Andrew Mauboussin retweetledi

"Prognosticative pastry." "A hound circling a tree, nose to bark."
These aren’t parodies - they’re actual quotes from SOTA models in response to creative writing prompts, and they’re winning leaderboards that are rewarding slop.
We’re introducing *Hemingway-bench*, a new AI writing leaderboard, to fix this:
surgehq.ai/leaderboard
surgehq.ai/blog/hemingway…
We designed Hemingway-bench to push frontier model writing toward genuine nuance and impact.
Instead of autograders and two-second vibe checks - both of which love fancy literary devices and dense formatting, over actual quality - we used expert human writers across a variety of fields to judge real-world writing tasks.
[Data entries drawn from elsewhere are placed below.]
(** C10.  A file name that does not match ['<path>_uncal<extension>'] is
    returned as it is, whatever [use_integrations]; and a name that
    [rename_to_level2a] changes carries ["_uncal"] followed by an extension,
    the result being the path, ["_rate"] (["_rateints"] with
    [use_integrations]) and that extension. *)
Theorem rename_to_level2a_unchanged (level1b_name : string) (use_integrations : bool) :
  (~ level1b_pattern level1b_name ->
   rename_to_level2a level1b_name use_integrations = level1b_name)
  /\ (rename_to_level2a level1b_name use_integrations <> level1b_name ->
      exists path e tail,
        level1b_name = path +:+ "_uncal" +:+ "." +:+ e +:+ tail
        /\ path <> EmptyString /\ e <> EmptyString
        /\ rename_to_level2a level1b_name use_integrations =
             path +:+ (if use_integrations then "_rateints" else "_rate")
                  +:+ "." +:+ e).
Proof.
  unfold rename_to_level2a.
  destruct (re_match_LEVEL1B level1b_name) as [[[path type] ext]|] eqn:Hm.
  - pose proof (re_match_LEVEL1B_sound _ _ _ _ Hm)
      as (-> & Hp & Hd & e & tail & -> & Hs & He & Hde).
    split.
    + intros Hn. exfalso. apply Hn. by exists path, e, tail.
    + intros _. exists path, e, tail. repeat split; try done.
      by destruct use_integrations.
  - split; [done|]. by intros [].
Qed.

Lemma rename_to_level2a_unchanged_witness :
  rename_to_level2a "jw00001001001_01101_00001_nrca1_rate.fits" true =
    "jw00001001001_01101_00001_nrca1_rate.fits".
Proof.
  apply (proj1 (rename_to_level2a_unchanged
                  "jw00001001001_01101_00001_nrca1_rate.fits" true)).
  intros [g Hg]%level1b_pattern_match. vm_compute in Hg. discriminate Hg.
Defined.

(** ** DMSLevel2bBase: nod splitting and bulk add *)

Local Abbreviation is_science := (fun m : member => String.eqb (exptype m) "science").

Lemma filter_science_nod s others n1 :
  exptype s = "science" -> exptype n1 <> "science" ->
  List.filter is_science (s :: (now_background <$> others) ++ [n1]) = [s].
Proof.
  intros Hs Hn. simpl. rewrite Hs. simpl. f_equal.
  rewrite List.filter_app. simpl.
  apply String.eqb_neq in Hn. rewrite Hn, app_nil_r.
  induction others as [|x others IH]; [done|]. simpl. exact IH.
Qed.

(** Under an observation candidate every split passes the validity
    predicate of the specification: it has its science member. *)
Lemma nod_split_valid_observation self n s rest :
  lower (acid_type (acid self)) = "observation" ->
  exptype s = "science" ->
  is_valid_spec (set_products [ {| name := n; members := s :: rest |} ] self) = true.
Proof.
  intros Hobs Hs. unfold is_valid_spec, has_science, validate_candidates.
  unfold members_by_type, current_product. simpl.
  rewrite Hs, Hobs. reflexivity.
Qed.

(** What the two filters of [make_nod_asns] say of the roles. *)
Lemma nod_roles (ms : list member) (s1 s2 s3 n1 : member) :
  List.filter is_science ms = [s1; s2; s3] ->
  List.filter (fun m => negb (is_science m)) ms = [n1] ->
  exptype s1 = "science" /\ exptype s2 = "science" /\ exptype s3 = "science"
  /\ exptype n1 <> "science".
Proof.
  intros Hsci Hnon.
  assert (Forall (fun m => is_science m = true) [s1; s2; s3]) as HF.
  { rewrite <- Hsci. apply Forall_forall. intros m Hm.
    apply list_elem_of_In, filter_In in Hm. tauto. }
  inversion HF as [|? ? F1 HF2]; subst. inversion HF2 as [|? ? F2 HF3]; subst.
  inversion HF3 as [|? ? F3 _]; subst.
  apply String.eqb_eq in F1, F2, F3. repeat split; try done.
  assert (In n1 (List.filter (fun m => negb (is_science m)) ms)) as Hin.
  { rewrite Hnon. by left. }
  apply filter_In in Hin as [_ Hin]. apply negb_true_iff in Hin.
  by apply String.eqb_neq.
Qed.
Why? I love writing. I love reading. Great science fiction is one of the things that's always inspired me. Even in terms of "enterprise value", so much of what we do in our day-to-day involves writing - we want crisp emails and insightful reports, not dry, verbose summaries.
Yeah, coding is important - but there's a reason I use CC-assisted apps, but still haven't read a full-fledged AI novel.
What did we find? Current leaderboards are easily hacked, and often negatively correlated with actual quality. If a model (over)uses all the stuff you learn about in school (metaphors in every sentence! transition words! complex, flowery phrases!), it ranks high on EQ-bench and LMArena.
But that’s not good writing that people actually want.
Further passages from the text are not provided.